** Records supplied follows **

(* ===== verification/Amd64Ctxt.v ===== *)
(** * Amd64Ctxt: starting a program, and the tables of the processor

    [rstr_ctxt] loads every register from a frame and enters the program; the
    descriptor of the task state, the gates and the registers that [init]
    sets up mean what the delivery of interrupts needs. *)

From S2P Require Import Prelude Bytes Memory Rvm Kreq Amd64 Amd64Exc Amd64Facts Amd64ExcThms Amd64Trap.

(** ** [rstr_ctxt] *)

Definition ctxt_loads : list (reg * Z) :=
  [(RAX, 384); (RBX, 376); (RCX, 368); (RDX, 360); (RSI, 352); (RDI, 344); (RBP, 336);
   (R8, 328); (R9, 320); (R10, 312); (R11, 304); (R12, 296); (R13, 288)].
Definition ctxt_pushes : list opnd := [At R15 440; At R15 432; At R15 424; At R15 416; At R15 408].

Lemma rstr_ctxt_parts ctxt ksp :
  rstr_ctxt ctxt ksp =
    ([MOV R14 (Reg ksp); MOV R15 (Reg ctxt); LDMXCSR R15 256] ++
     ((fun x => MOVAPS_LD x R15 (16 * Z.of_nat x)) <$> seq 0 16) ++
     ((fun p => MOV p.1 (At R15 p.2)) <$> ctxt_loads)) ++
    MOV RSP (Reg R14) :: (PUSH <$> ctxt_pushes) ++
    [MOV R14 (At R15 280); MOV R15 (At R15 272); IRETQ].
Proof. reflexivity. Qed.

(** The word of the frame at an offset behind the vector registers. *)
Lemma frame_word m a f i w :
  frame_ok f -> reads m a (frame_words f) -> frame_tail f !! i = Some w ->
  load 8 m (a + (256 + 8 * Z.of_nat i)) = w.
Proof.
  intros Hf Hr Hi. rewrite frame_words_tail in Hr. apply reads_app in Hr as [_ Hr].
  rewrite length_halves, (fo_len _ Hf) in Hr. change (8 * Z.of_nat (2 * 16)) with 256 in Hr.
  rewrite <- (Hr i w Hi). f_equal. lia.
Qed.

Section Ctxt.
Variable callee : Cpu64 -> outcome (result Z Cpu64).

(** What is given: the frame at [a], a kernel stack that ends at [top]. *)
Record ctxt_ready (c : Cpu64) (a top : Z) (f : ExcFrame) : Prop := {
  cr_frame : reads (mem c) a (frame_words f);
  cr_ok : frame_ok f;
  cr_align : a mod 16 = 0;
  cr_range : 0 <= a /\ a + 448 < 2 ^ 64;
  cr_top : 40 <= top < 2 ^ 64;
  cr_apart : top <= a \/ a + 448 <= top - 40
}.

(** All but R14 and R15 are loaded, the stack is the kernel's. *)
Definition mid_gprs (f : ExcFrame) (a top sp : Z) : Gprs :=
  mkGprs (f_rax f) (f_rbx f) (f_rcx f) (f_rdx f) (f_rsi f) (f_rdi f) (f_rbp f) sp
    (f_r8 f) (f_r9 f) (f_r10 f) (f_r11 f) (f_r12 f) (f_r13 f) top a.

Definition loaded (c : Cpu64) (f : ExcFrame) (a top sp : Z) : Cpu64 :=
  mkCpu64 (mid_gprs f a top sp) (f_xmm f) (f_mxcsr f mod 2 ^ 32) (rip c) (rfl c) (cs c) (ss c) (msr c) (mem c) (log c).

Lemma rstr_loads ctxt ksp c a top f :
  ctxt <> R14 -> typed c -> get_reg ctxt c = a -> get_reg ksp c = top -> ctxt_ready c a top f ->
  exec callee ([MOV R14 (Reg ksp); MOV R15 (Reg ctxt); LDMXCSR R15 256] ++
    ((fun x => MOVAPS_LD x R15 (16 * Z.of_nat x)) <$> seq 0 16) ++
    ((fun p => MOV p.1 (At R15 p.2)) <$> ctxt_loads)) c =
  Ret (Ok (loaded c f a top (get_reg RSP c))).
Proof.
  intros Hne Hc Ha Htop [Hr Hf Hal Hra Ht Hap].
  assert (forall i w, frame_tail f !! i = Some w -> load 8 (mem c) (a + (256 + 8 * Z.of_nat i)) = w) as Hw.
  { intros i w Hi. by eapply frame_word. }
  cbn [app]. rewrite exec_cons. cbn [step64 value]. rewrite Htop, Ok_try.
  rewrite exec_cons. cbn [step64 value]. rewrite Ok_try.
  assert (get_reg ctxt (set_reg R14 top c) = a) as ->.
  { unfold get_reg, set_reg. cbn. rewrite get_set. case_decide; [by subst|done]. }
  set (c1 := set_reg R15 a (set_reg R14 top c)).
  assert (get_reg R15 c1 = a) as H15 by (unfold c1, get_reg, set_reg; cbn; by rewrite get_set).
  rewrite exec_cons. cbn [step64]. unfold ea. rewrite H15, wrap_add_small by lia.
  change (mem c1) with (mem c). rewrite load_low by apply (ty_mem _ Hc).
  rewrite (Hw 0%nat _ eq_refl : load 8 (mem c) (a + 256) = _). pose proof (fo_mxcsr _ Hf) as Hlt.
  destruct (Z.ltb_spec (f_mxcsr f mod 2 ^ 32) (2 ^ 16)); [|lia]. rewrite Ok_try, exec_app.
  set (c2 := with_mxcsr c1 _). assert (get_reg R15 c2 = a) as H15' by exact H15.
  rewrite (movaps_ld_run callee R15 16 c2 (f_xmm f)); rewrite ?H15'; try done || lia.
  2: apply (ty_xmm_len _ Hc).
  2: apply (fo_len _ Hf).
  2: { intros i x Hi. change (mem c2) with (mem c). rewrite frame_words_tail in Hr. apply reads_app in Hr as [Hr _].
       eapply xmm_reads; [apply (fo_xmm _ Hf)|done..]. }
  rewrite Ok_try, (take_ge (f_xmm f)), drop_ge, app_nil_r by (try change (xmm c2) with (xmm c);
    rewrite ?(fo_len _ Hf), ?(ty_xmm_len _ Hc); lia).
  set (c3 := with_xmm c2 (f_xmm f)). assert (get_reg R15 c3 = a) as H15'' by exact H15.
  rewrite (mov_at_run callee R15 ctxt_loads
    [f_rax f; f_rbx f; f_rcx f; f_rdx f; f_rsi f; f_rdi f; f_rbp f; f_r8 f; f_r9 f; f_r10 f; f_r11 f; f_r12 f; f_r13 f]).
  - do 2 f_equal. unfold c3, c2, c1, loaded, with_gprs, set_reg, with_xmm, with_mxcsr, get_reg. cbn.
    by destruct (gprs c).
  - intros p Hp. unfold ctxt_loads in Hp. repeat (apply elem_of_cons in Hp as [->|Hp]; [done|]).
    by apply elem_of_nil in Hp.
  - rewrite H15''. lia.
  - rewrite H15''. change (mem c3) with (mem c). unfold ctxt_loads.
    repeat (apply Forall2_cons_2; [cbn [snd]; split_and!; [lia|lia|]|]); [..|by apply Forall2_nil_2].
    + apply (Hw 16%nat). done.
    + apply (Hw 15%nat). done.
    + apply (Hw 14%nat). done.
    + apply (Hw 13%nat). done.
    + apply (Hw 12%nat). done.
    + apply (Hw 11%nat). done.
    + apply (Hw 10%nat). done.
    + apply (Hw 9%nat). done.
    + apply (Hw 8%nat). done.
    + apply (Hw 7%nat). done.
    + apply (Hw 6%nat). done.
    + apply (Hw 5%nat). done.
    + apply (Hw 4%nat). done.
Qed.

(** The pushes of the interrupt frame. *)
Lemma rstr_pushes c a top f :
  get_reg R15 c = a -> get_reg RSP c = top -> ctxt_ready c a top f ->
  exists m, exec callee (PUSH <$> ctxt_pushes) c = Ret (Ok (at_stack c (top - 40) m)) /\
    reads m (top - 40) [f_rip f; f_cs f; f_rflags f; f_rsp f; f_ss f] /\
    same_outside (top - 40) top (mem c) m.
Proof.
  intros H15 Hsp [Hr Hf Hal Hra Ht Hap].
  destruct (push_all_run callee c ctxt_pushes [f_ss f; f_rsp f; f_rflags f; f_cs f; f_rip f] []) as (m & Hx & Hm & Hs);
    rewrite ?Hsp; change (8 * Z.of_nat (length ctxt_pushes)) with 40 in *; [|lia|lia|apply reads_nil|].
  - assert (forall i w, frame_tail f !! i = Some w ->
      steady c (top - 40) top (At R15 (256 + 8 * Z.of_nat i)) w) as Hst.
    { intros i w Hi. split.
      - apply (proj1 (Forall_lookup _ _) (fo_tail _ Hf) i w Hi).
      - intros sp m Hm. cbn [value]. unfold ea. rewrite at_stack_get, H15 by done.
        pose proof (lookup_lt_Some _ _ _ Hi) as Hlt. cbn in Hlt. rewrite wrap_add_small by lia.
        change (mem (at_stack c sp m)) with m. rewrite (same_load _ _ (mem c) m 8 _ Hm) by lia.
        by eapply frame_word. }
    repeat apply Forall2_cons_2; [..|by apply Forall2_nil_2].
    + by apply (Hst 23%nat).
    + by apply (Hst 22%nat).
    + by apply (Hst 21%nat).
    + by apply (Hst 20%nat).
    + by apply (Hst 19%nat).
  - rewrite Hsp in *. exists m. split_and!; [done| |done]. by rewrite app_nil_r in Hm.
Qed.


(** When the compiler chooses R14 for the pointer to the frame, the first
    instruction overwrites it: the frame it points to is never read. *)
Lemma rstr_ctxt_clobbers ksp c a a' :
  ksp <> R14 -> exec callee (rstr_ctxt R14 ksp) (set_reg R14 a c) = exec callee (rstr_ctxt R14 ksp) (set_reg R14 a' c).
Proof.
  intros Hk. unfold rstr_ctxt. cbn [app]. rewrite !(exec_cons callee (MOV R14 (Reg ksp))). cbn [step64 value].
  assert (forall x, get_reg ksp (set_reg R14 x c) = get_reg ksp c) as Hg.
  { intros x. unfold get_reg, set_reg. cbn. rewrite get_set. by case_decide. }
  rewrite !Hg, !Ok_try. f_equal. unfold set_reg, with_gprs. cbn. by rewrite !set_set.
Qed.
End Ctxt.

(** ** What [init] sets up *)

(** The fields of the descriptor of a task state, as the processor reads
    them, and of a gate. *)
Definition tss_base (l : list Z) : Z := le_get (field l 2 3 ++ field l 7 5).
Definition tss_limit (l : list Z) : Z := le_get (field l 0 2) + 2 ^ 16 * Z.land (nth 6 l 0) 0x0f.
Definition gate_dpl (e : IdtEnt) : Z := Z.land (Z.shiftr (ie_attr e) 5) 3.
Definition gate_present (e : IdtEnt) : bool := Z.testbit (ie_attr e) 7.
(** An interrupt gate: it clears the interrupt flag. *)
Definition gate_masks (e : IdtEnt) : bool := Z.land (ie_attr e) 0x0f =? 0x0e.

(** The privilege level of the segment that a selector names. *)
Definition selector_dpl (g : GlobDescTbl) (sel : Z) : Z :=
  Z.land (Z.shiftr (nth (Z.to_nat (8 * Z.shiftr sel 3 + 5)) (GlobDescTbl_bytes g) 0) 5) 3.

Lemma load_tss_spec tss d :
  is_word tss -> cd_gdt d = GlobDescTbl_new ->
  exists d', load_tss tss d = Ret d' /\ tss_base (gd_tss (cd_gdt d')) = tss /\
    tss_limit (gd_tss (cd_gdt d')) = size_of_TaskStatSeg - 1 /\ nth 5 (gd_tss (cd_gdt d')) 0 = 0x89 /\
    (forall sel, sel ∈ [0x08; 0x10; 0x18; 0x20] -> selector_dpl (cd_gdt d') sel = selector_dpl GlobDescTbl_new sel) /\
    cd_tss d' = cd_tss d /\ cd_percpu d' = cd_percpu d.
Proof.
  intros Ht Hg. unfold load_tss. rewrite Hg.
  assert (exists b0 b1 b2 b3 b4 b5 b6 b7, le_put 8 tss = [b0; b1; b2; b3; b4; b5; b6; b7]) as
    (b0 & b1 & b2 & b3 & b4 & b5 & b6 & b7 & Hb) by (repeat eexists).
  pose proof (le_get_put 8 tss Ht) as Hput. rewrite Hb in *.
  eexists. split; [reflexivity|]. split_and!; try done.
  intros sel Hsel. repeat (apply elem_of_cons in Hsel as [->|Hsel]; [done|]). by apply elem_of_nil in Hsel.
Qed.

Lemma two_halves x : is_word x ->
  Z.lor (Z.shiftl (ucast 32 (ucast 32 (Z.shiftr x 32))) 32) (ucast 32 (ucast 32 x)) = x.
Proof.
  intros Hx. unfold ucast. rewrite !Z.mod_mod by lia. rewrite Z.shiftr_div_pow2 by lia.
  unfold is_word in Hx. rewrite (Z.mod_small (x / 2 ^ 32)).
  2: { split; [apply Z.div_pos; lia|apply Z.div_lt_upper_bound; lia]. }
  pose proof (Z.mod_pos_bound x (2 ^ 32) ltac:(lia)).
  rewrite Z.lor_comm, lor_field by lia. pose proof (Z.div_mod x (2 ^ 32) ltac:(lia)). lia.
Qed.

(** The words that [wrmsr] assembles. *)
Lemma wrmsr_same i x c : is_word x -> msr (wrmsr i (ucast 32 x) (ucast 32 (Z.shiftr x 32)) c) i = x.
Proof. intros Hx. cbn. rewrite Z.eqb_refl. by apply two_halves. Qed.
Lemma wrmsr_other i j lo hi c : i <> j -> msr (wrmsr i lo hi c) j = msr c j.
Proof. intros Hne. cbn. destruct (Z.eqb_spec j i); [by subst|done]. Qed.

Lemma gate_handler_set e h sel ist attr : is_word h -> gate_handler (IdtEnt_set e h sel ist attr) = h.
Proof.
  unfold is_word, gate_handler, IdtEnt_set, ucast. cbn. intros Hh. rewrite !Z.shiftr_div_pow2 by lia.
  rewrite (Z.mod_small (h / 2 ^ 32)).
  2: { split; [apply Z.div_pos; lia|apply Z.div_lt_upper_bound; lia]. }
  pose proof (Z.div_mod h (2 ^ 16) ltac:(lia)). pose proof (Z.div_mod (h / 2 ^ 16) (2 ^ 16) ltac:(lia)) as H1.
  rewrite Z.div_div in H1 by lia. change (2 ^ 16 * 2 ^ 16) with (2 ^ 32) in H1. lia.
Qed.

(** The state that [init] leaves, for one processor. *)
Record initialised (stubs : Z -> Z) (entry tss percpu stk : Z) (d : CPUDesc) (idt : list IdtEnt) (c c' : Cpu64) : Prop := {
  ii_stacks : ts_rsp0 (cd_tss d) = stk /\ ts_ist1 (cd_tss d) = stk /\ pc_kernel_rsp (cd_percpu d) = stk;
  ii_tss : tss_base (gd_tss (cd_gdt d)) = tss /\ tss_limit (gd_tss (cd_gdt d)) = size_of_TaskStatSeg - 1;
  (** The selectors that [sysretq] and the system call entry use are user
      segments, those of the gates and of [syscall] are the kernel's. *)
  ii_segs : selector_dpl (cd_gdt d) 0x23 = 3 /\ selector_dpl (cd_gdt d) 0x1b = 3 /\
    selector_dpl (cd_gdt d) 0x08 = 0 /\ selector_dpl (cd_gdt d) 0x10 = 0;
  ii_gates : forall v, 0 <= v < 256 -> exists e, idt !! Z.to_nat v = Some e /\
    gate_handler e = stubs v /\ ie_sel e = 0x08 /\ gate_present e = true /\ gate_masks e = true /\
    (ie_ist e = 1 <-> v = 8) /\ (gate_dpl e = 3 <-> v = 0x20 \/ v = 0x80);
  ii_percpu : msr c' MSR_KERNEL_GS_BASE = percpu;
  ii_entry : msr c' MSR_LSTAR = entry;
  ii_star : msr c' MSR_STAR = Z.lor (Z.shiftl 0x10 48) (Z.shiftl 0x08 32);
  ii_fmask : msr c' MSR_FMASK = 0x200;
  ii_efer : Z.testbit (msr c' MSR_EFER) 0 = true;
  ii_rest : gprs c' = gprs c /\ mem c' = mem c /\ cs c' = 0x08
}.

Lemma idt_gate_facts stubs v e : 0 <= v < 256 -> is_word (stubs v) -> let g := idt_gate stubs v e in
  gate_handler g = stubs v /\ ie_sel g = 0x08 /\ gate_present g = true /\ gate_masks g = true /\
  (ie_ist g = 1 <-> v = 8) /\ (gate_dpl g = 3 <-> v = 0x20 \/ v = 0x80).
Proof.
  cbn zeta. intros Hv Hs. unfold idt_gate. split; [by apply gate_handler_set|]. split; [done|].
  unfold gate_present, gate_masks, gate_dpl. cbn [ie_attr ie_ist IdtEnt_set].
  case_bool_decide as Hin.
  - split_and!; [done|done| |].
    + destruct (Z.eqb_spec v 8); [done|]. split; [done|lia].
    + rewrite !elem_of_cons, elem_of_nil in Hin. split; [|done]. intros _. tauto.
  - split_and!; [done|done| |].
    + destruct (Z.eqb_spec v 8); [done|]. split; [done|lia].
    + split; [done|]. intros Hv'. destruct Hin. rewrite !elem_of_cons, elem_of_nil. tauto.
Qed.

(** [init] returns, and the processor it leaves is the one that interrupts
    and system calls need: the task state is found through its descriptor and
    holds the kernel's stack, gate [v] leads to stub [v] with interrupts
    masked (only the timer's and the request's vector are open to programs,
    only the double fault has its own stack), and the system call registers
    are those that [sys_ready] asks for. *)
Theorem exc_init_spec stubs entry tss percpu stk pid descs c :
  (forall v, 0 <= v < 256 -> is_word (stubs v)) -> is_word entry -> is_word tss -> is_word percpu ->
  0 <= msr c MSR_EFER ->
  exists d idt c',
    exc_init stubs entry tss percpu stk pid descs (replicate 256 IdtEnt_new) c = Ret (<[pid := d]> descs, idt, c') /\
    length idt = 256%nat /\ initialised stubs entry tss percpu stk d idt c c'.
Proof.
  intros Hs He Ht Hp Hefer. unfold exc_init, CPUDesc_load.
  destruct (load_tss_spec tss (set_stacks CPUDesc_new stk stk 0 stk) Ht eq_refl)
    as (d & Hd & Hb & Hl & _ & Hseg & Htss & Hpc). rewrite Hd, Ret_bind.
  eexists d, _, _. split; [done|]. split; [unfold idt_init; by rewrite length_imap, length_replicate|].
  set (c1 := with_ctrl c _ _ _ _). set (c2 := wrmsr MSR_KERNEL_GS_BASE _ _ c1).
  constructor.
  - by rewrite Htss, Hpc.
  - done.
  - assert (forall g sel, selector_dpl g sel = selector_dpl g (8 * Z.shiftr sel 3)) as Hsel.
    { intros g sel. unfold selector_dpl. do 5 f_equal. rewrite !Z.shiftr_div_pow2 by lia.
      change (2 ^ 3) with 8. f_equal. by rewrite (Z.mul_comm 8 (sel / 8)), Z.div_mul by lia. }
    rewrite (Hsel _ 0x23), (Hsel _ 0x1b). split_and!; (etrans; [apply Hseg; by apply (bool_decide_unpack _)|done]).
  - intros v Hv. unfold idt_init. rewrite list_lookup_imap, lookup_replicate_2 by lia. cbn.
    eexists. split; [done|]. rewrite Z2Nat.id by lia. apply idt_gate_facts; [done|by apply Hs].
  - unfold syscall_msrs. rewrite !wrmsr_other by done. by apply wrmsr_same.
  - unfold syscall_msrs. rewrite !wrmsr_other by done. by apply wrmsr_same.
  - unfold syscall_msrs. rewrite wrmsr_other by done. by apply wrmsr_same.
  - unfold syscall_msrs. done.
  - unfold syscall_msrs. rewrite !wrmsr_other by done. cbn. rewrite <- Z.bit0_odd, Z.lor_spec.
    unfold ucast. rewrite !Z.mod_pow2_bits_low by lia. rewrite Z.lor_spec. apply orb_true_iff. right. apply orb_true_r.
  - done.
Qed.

** End of Records supplied **

### [Task brief]
Could you set down, word for word, only the lines above from the line with "(Hw 10%nat). done." to the line with "reads m (top", including both?

### [Exercise result]
    + apply (Hw 10%nat). done.
    + apply (Hw 9%nat). done.
    + apply (Hw 8%nat). done.
    + apply (Hw 7%nat). done.
    + apply (Hw 6%nat). done.
    + apply (Hw 5%nat). done.
    + apply (Hw 4%nat). done.
Qed.

(** The pushes of the interrupt frame. *)
Lemma rstr_pushes c a top f :
  get_reg R15 c = a -> get_reg RSP c = top -> ctxt_ready c a top f ->
  exists m, exec callee (PUSH <$> ctxt_pushes) c = Ret (Ok (at_stack c (top - 40) m)) /\
    reads m (top - 40) [f_rip f; f_cs f; f_rflags f; f_rsp f; f_ss f] /\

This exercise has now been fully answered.